Technology projects in publicly funded organisations tend to prioritise digitising existing workflows over organising the data generated by these workflows to facilitate insight. This contributes to ever-expanding volumes of data being generated, and often retained.
Most people work in small, well-connected networks. The limitations of traditional methods of local, physical record-keeping replicated with this human scale. The bureaucratic technologies that now seem hopelessly archaic made public administration at scale possible by augmenting human capacity with written records. Digitisation has given the same people, often in the same teams, access to unprecedented amounts of data from across whole organisations and beyond, including a great many irrelevant data points.
People often assume that access to more data must be better, but increasing the volume can quickly become overwhelming. Already busy people can end up wasting time wading through irrelevant information trying, and failing, to stay up to date with too much.
The noise and distraction of too much data also makes it harder to identify genuinely useful insights. Even the most theoretically useful information has no value to users if it is too hard to find, recognise, or apply.
Ready access to more data means more people working with unfamiliar data from outside their areas of expertise. People who are not well equipped to judge its value may use low-quality, or irrelevant, data to inform poor decisions. Even good data can easily be misinterpreted by people who do not understand it.
Organising the vast universe of potentially available data and information into smaller, human-scale digital ‘neighbourhoods’ helps people to navigate the digital environment more quickly and intuitively. Sorting and presenting information in networks organised around common use cases can help people to find and use just the most relevant information and insights to improve their work, without feeling overwhelmed.

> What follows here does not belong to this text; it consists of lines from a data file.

(** Running an operation on one field of a larger state. *)
Definition st_zoom {S T E A} (field : S → T) (update : T → S → S) (m : stM T E A) : stM S E A :=
  λ s, let '(r, t) := m (field s) in (r, update t s).

(** An error that is logged and dropped is [None]; a panic stays one. *)
Definition logged {E S A} (m : stM S E A) : stM S Empty_set (option A) := λ s,
  let '(r, s) := m s in
  (match r with Ok a => Ok (Some a) | Err _ => Ok None | Crash c => Crash c end, s).

(** Inverting a run that succeeded. *)
Lemma st_bind_Ok {S E A B} (m : stM S E A) (f : A → stM S E B) s b s' :
  (m ≫= f) s = (Ok b, s') → ∃ a s1, m s = (Ok a, s1) ∧ f a s1 = (Ok b, s').
Proof.
  unfold mbind, stM_bind. destruct (m s) as [[a|e|c] s1]; [|done..]. intros Hf. by exists a, s1.
Qed.

Lemma st_ret_Ok {S E A} (a b : A) (s s' : S) :
  (mret a : stM S E A) s = (Ok b, s') → b = a ∧ s' = s.
Proof. by intros [= <- <-]. Qed.

Lemma st_lift_Ok {S E A} (f : S → res E A) s a s' :
  st_lift f s = (Ok a, s') → f s = Ok a ∧ s' = s.
Proof. by intros [= -> <-]. Qed.

Lemma st_get_bind_Ok {S E B} (f : S → stM S E B) s r :
  (st_get ≫= f) s = r → f s s = r.
Proof. done. Qed.

(** [st_inv H] takes one step of a successful run [H] apart. *)
Ltac st_inv H :=
  lazymatch type of H with
  | (st_get ≫= _) _ = _ => apply st_get_bind_Ok in H; cbn beta in H
  | (st_lift _ ≫= _) _ = (Ok _, _) =>
      let a := fresh "a" in let s1 := fresh "s1" in let Hl := fresh "Hl" in let Hs := fresh "Hs" in
      apply st_bind_Ok in H as (a & s1 & [Hl Hs]%st_lift_Ok & H);
      subst s1; cbn beta in Hl, H
  | (mret _ : stM _ _ _) _ = (Ok _, _) =>
      let Hs := fresh "Hs" in apply st_ret_Ok in H as [H Hs]; subst
  | (_ ≫= _) _ = (Ok _, _) =>
      let a := fresh "a" in let s1 := fresh "s1" in let Hr := fresh "Hr" in
      apply st_bind_Ok in H as (a & s1 & Hr & H); cbn beta in H
  end.

(** ** Preservation: every run of [m] relates the states before and after *)

Definition preserves {S E A} (R : S → S → Prop) (m : stM S E A) : Prop :=
  ∀ s, R s (m s).2.

Create HintDb preserves.

Section preserves.
Context {S E : Type} (R : S → S → Prop) `{!PreOrder R}.

Lemma preserves_ret {A} (a : A) : preserves R (mret a : stM S E A).
Proof. intros s. simpl. reflexivity. Qed.

Lemma preserves_get : preserves R (st_get : stM S E S).
Proof. intros s. simpl. reflexivity. Qed.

Narrower information pathways streamline searches by excluding irrelevant or low-value data and sources, just like a curated newsfeed that includes only topic-related stories from reputable information sources. Role and task-based visibility of all and only the most relevant details can inform better, faster decisions, and can even reduce the risk of human error.
Access to more data is only useful if people can find and interpret it efficiently and, even then, only up to the point where it becomes a distraction from their core work. Smaller neighbourhoods of related, relevant information are fast and easy to navigate, saving time and reducing the risk of misinterpretation. Organising and presenting relevant insights effectively can take some of the burden of searching and filtering information away from individuals, improving the speed and quality of decisions.
Extending the focus of technology projects beyond digitising more work to organising the data created by that work will help people, and organisations, to work better as well as faster. The looming shadow of virtual realities can be illuminated by augmented reality.